У Леночки кровь отлила от лица.
— А где же она? — еле слышно спросила Леночка.
— Это мы и хотим узнать, — сказал Пронин. — Но вы не волнуйтесь, мы ее обязательно отыщем.
— А может быть, ее уже нет… — промолвила Леночка, холодея от ужаса.
— Это исключено, — уверенно возразил Пронин. — В том, что она жива, сомнений нет. В противном случае они бы ее сразу убили. Ваша мама — целый капитал. Она им нужна живая, а не мертвая!
— Да, но где же она, где? — нетерпеливо спросила Леночка. — Где же вы будете ее искать?
— Найдем, я же вам обещал. Найдем, — успокаивающе повторял Пронин. — Но на этот раз вам действительно придется помочь органам государственной безопасности.
— Но я ведь и хотела помочь, — растерянно произнесла Леночка. — Мне и в голову не могло прийти…
— А мы вас и не виним, — перебил ее Пронин. — Этот тип действовал ловко, что называется, со знанием дела. Значит, вы не отказываетесь от помощи нам?
— Конечно! Говорите, я сделаю все, что нужно.
— Все, что нужно, — задумчиво повторил Пронин и спросил: — А если придется рискнуть?
— Ну что ж, я не испугаюсь!
— А если придется рискнуть жизнью?
— Увидите, — взволнованно сказала Леночка, — ни мой отец, ни моя мать не были трусами.
— Хорошо, — ответил Пронин и добавил: — А пока молчите и ждите.
— Это самое трудное. — Леночка вздохнула.
— Без терпения и выдержки нельзя быть ни хорошим врачом, ни хорошим чекистом. Если Королев будет звонить, разговаривайте, точно ничего не знаете, захочет встретиться, встречайтесь, но на людях — в скверах, в кафе. Если пригласит куда-нибудь на квартиру или за город, воздержитесь. Это директива. Придумайте предлог умно, не вызывая подозрений, и откажитесь.
— Вы его арестуете? — спросила Леночка.
Пронин отрицательно покачал головой.
— С этим не надо спешить. Арестовать просто, но это не значит, что он все расскажет…
— Понимаю, — сказала Леночка, — Как у меня тревожно на душе. А что мне сейчас делать? Ведь надо что-то делать!
— Молчать и ждать. Мы вам скажем, когда что-нибудь понадобится. И никому ни слова. Это тоже очень важно.
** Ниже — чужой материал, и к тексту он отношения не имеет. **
(** * mp-earnings: the record normalizer and the incremental sync engine

    A shallow embedding of [src/scraper.py].  The Python functions
    [compute_hash], [process_earnings_data], [sync_to_database],
    [fetch_csv], [fetch_all_data] and [init_database] are transcribed as
    Rocq functions over
    - Python scalars ([pyval]) for the cells of a pandas row,
    - Python dicts with string keys ([gmap string pyval]) for the
      normalized record,
    - two SQLite tables (lists of rows in insertion order) behind a
      connection whose pending transaction is kept apart from the
      committed database,
    - a state-and-exception monad for the statements that touch the
      connection or may raise,
    - the bind of the parameters of a statement by [cursor.execute]
      ([execute]), which raises on an int that does not fit 64 bits. *)

From Stdlib Require Import ZArith Ascii String List Lia Floats.SpecFloat.
From stdpp Require Import base option list strings gmap pretty.

Local Open Scope string_scope.
Local Open Scope Z_scope.

(** ** MD5 (RFC 1321), as [hashlib.md5(bytes).hexdigest()] *)

Module MD5.

Definition mask32 : Z := 0xffffffff.

Definition add32 (x y : Z) : Z := Z.land (x + y) mask32.

Definition not32 (x : Z) : Z := Z.lxor x mask32.

Definition rotl32 (x : Z) (c : Z) : Z :=
  Z.land (Z.lor (Z.shiftl x c) (Z.shiftr x (32 - c))) mask32.

(** Per-round shift amounts. *)
Definition S_table : list Z :=
  [ 7; 12; 17; 22; 7; 12; 17; 22; 7; 12; 17; 22; 7; 12; 17; 22;
    5; 9; 14; 20; 5; 9; 14; 20; 5; 9; 14; 20; 5; 9; 14; 20;
    4; 11; 16; 23; 4; 11; 16; 23; 4; 11; 16; 23; 4; 11; 16; 23;
    6; 10; 15; 21; 6; 10; 15; 21; 6; 10; 15; 21; 6; 10; 15; 21 ].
Я думаю, вы это понимаете.
Пронин позвонил секретарю.
— Если Григорий Кузьмич вернулся, пусть зайдет.
Ткачев вошел с пачкой фотографий в руках.
— Что-нибудь выяснили? — спросил Пронин.
— Да, кое-что…
— Ничего-ничего, говорите, — разрешил Пронин. — Ей полезно знать.
Ткачев взял фотографию, лежавшую на столе перед Леночкой.
— Королев, — сказал он и положил снимок перед Прониным. — Беляков, — сказал он затем и положил рядом фотографию этого же человека. — Сразу узнали и шофер, и в Институте неотложной помощи. — Ткачев положил третий снимок. — Кварц тоже узнала, ее дачник. — Положил четвертый. — Прилуцкий. Под этим именем он прописан в гостинице “Останкино”.
— Скрылся? — спросил Пронин.
— Нет, благополучно живет, — сказал Ткачев.
— Ну, а на самом деле? — несмело спросила Леночка. — Как же его зовут на самом деле?
Пронин сочувственно поглядел на девушку.
— Как его зовут на самом деле, мы постараемся ответить вам как можно скорей.